▸ What is being asked: Looking at the data that follows, count the lines containing the word "Lemma" and write down only that count.

[Collected data]

(* ===== verification/Loader.v ===== *)
(** * internal/policy/loader.go: the active policy and its reloads

    The loader's state is a record; [Load], [NewLoader], [Reload] and [Status]
    are functions of the state, of what reading the policy file gave and of the
    clock. Reloads are serialised by [reloadMu] and every field that [Status]
    reads is written under [mu], so a history is a list of reloads. *)

From S2P Require Import Prelude GoBase Contracts Policy.
Open Scope Z_scope.
Open Scope go_scope.

(** [Status], with [LastReloadErrorAt] as an optional time. *)
Record Status := {
  st_Version : string; st_Digest : string; st_LoadedAt : Time; st_MaxParallelTasks : Z;
  st_ReloadStatus : string; st_LastReloadError : string; st_LastReloadErrorAt : option Time }.

Record Loader := {
  l_current : Snapshot; l_loadedAt : Time;
  l_lastErr : string; l_lastErrAt : Time; l_lastBadKey : string }.

(** What is logged by a reload. *)
Inductive reload_log := LogReloaded (v d pv pd : string) | LogMaxParallel (n : Z) | LogRejected (err v d : string).

Section Loader.
(** The YAML decoder, Go's order of visiting a map, and [fmt]'s [%q]. *)
Variable yaml : string → yaml_result.
Variable range : gmap string string → list (string * string).
Variable q : string → string.

(** [os.ReadFile]'s answer is the file's content or the text of an error. *)
Definition Load (file : result string string) : result policy_error Snapshot :=
  match file with
  | Err e => Err (ReadFailed e)
  | Ok raw => Parse yaml range raw
  end.

Definition NewLoader (file : result string string) (now : Time) : result policy_error Loader :=
  match Load file with
  | Err e => Err e
  | Ok s => Ok {| l_current := s; l_loadedAt := UTC now; l_lastErr := ""; l_lastErrAt := zeroTime;
                  l_lastBadKey := "" |}
  end.

Definition Current (l : Loader) : Snapshot := l_current l.

Definition clearError (l : Loader) : Loader :=
  {| l_current := l_current l; l_loadedAt := l_loadedAt l; l_lastErr := "";
     l_lastErrAt := zeroTime; l_lastBadKey := "" |}.

Definition recordError (badKey err : string) (now : Time) (l : Loader) : Loader * list reload_log :=
  let first := badKey != l_lastBadKey l in
  ({| l_current := l_current l; l_loadedAt := l_loadedAt l; l_lastErr := err;
      l_lastErrAt := UTC now; l_lastBadKey := badKey |},
   if first then [LogRejected err (s_version (l_current l)) (s_digest (l_current l))] else []).

Definition Reload (file : result string string) (now : Time) (l : Loader)
    : (Loader * list reload_log) * option policy_error :=
  match file with
  | Err e =>
      let err := ReadFailed e in
      (recordError ("read:" +:+ policy_error_text q err) (policy_error_text q err) now l, Some err)
  | Ok raw =>
      let cur := l_current l in
      let digest := rawDigest raw in
      if digest == s_digest cur then ((clearError l, []), None)
      else match Parse yaml range raw with
      | Err e => (recordError digest (policy_error_text q e) now l, Some e)
      | Ok next =>
          (({| l_current := next; l_loadedAt := UTC now; l_lastErr := ""; l_lastErrAt := zeroTime;
               l_lastBadKey := "" |},
            LogReloaded (s_version next) (s_digest next) (s_version cur) (s_digest cur) ::
            (if s_maxParallelTasks next =? s_maxParallelTasks cur then []
             else [LogMaxParallel (s_maxParallelTasks next)])), None)
      end
  end.

Definition Loader_Status (l : Loader) : Status :=
  let bad := l_lastErr l != "" in
  {| st_Version := s_version (l_current l); st_Digest := s_digest (l_current l);
     st_LoadedAt := l_loadedAt l; st_MaxParallelTasks := s_maxParallelTasks (l_current l);
     st_ReloadStatus := if bad then "error" else "ok";
     st_LastReloadError := if bad then l_lastErr l else "";
     st_LastReloadErrorAt := if bad then Some (l_lastErrAt l) else None |}.

(** A history: the reads of the file and when they happened. *)
Definition reload_step (l : Loader) (x : result string string * Time) : Loader := (Reload x.1 x.2 l).1.1.
Definition reloads (l : Loader) (xs : list (result string string * Time)) : Loader := foldl reload_step l xs.

(** ** What is active *)

(** The content the active policy should have after a read: the new content
    if it is readable and valid, what was active otherwise. *)
Definition accept (active : string) (file : result string string) : string :=
  match file with
  | Ok raw => match Parse yaml range raw with Ok _ => raw | Err _ => active end
  | Err _ => active
  end.

Hypothesis range_all : ∀ m, range m ≡ₚ map_to_list m.

(** [raw] is the content the active policy was parsed from. *)
Definition serving (l : Loader) (raw : string) : Prop := Parse yaml range raw = Ok (l_current l).

(** A reload keeps what is active, or moves to valid content; content with the
    digest of the active policy is taken to be the active content. *)
Lemma Reload_serving file now l raw : serving l raw →
  serving (reload_step l (file, now)) (accept raw file) ∨
  ∃ raw', file = Ok raw' ∧ rawDigest raw' = rawDigest raw ∧ serving (reload_step l (file, now)) raw.
Proof using range_all.
  unfold serving, reload_step, Reload. intros Hs. destruct file as [raw'|e]; simpl; [|by left].
  pose proof (Parse_ok _ _ range_all _ _ Hs) as [_ Hd].
  case_bool_decide as Hdig; simpl; [right; exists raw'; split_and!; [done|congruence|done]|].
  left. destruct (Parse yaml range raw') eqn:Hp; simpl; [done|]. done.
Qed.

(** C37: An invalid or unreadable policy file never becomes active and never
    disturbs the active policy: after any history of reloads the active
    snapshot is a valid one, parsed from the initial content or from content
    that was read in one of the reloads, and carries the digest of that
    content. *)
Theorem active_policy_valid xs l raw :
  serving l raw →
  ∃ raw', (raw' = raw ∨ ∃ now, (Ok raw', now) ∈ xs) ∧ serving (reloads l xs) raw' ∧
          valid_snapshot (Current (reloads l xs)) ∧ s_digest (Current (reloads l xs)) = rawDigest raw'.
Proof using range_all.
  intros Hs. assert (∃ raw', (raw' = raw ∨ ∃ now, (Ok raw', now) ∈ xs) ∧ serving (reloads l xs) raw')
    as (raw' & Hin & Hr).
  { revert Hs. induction xs as [|[file now] xs IH] using rev_ind; intros Hs; [by eauto|].
    destruct (IH Hs) as (r & Hin & Hr). unfold reloads in *. rewrite foldl_app. simpl.
    assert (Hold : r = raw ∨ ∃ now', (Ok r, now') ∈ xs ++ [(file, now)]) by set_solver.
    destruct (Reload_serving file now _ r Hr) as [Hn|(r' & -> & _ & Hn)]; [|by eauto].
    unfold accept in Hn. destruct file as [raw'|e]; [|by eauto].
    destruct (Parse yaml range raw') eqn:Hp; [|by eauto].
    exists raw'. split; [right; exists now; set_solver|done]. }
  exists raw'. split; [done|]. split; [done|]. exact (Parse_ok _ _ range_all _ _ Hr).
Qed.

(** One reload, branch by branch: a readable file with the active digest
    only clears the recorded error; other valid content becomes active at once
    with its own digest and clears it; unreadable or invalid content keeps the
    active policy and its load time and is reported by [Status] as an error
    with its text and time. *)
Theorem Reload_cases file now l :
  let l' := reload_step l (file, now) in
  let err := (Reload file now l).2 in
  match file with
  | Ok raw =>
      if decide (rawDigest raw = s_digest (Current l))
      then err = None ∧ Current l' = Current l ∧ l_loadedAt l' = l_loadedAt l ∧
           st_ReloadStatus (Loader_Status l') = "ok"
      else match Parse yaml range raw with
      | Ok next => err = None ∧ Current l' = next ∧ s_digest next = rawDigest raw ∧
                   l_loadedAt l' = now ∧ st_ReloadStatus (Loader_Status l') = "ok"
      | Err e => err = Some e ∧ Current l' = Current l ∧ l_loadedAt l' = l_loadedAt l ∧
                 st_LastReloadError (Loader_Status l') = policy_error_text q e ∧
                 st_LastReloadErrorAt (Loader_Status l') = Some now
      end
  | Err e => err = Some (ReadFailed e) ∧ Current l' = Current l ∧ l_loadedAt l' = l_loadedAt l ∧
             st_LastReloadError (Loader_Status l') = "policy: read: " +:+ e ∧
             st_LastReloadErrorAt (Loader_Status l') = Some now
  end.
Proof using range_all.
  assert (Htext : ∀ e, policy_error_text q e ≠ "") by (intros []; discriminate).
  unfold reload_step, Reload, Loader_Status. destruct file as [raw|e]; [cbn [fst snd]|done].
  - destruct (decide (rawDigest raw = s_digest (Current l))) as [Hd|Hd].
    + rewrite bool_decide_true by done. simpl. split_and!; try done.
    + rewrite bool_decide_false by done.
      destruct (Parse yaml range raw) as [next|e] eqn:Hp; simpl.
      * pose proof (Parse_ok _ _ range_all _ _ Hp) as [_ Hdig]. done.
      * rewrite bool_decide_false by done. done.
Qed.
End Loader.

(** ** The shipped policy, reloaded: unreadable, broken, then valid again *)

Definition sample_yaml (raw : string) : yaml_result :=
  if raw == "broken" then YamlError "line 1" else YamlDocument default_document true.
Definition sample_loader : result policy_error Loader := NewLoader sample_yaml map_to_list (Ok "v1") 10.

Lemma sample_served : ∃ l, sample_loader = Ok l ∧ serving sample_yaml map_to_list l "v1".
Proof.
  unfold sample_loader, NewLoader, Load, serving.
  destruct (Parse sample_yaml map_to_list "v1") eqn:E; [by eauto|]. vm_compute in E. discriminate.
Qed.

Lemma active_policy_valid_witness :
  ∃ l, sample_loader = Ok l ∧
  ∃ raw', (raw' = "v1" ∨ ∃ now, (Ok raw', now) ∈ [(Err "EOF", 11); (Ok "broken", 12); (Ok "v2", 13)]) ∧
    serving sample_yaml map_to_list
      (reloads sample_yaml map_to_list id l [(Err "EOF", 11); (Ok "broken", 12); (Ok "v2", 13)]) raw'.
Proof.
  destruct sample_served as (l & Hl & Hs). exists l. split; [exact Hl|].
  destruct (active_policy_valid sample_yaml map_to_list id (λ _, reflexivity _)
    [(Err "EOF", 11); (Ok "broken", 12); (Ok "v2", 13)] l "v1" Hs) as (raw' & Hin & Hsv & _).
  exists raw'. split; [exact Hin|exact Hsv].
Defined.

Lemma Reload_cases_witness :
  ∃ l, sample_loader = Ok l ∧
  Current (reload_step sample_yaml map_to_list id l (Err "EOF", 11)) = Current l ∧
  st_LastReloadError (Loader_Status (reload_step sample_yaml map_to_list id l (Err "EOF", 11))) =
    "policy: read: EOF".
Proof.
  destruct sample_served as (l & Hl & Hs). exists l. split; [exact Hl|].
  destruct (Reload_cases sample_yaml map_to_list id (λ _, reflexivity _) (Err "EOF") 11 l)
    as (_ & Hc & _ & He & _).
  split; [exact Hc|exact He].
Defined.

▸ Answer to this problem: 4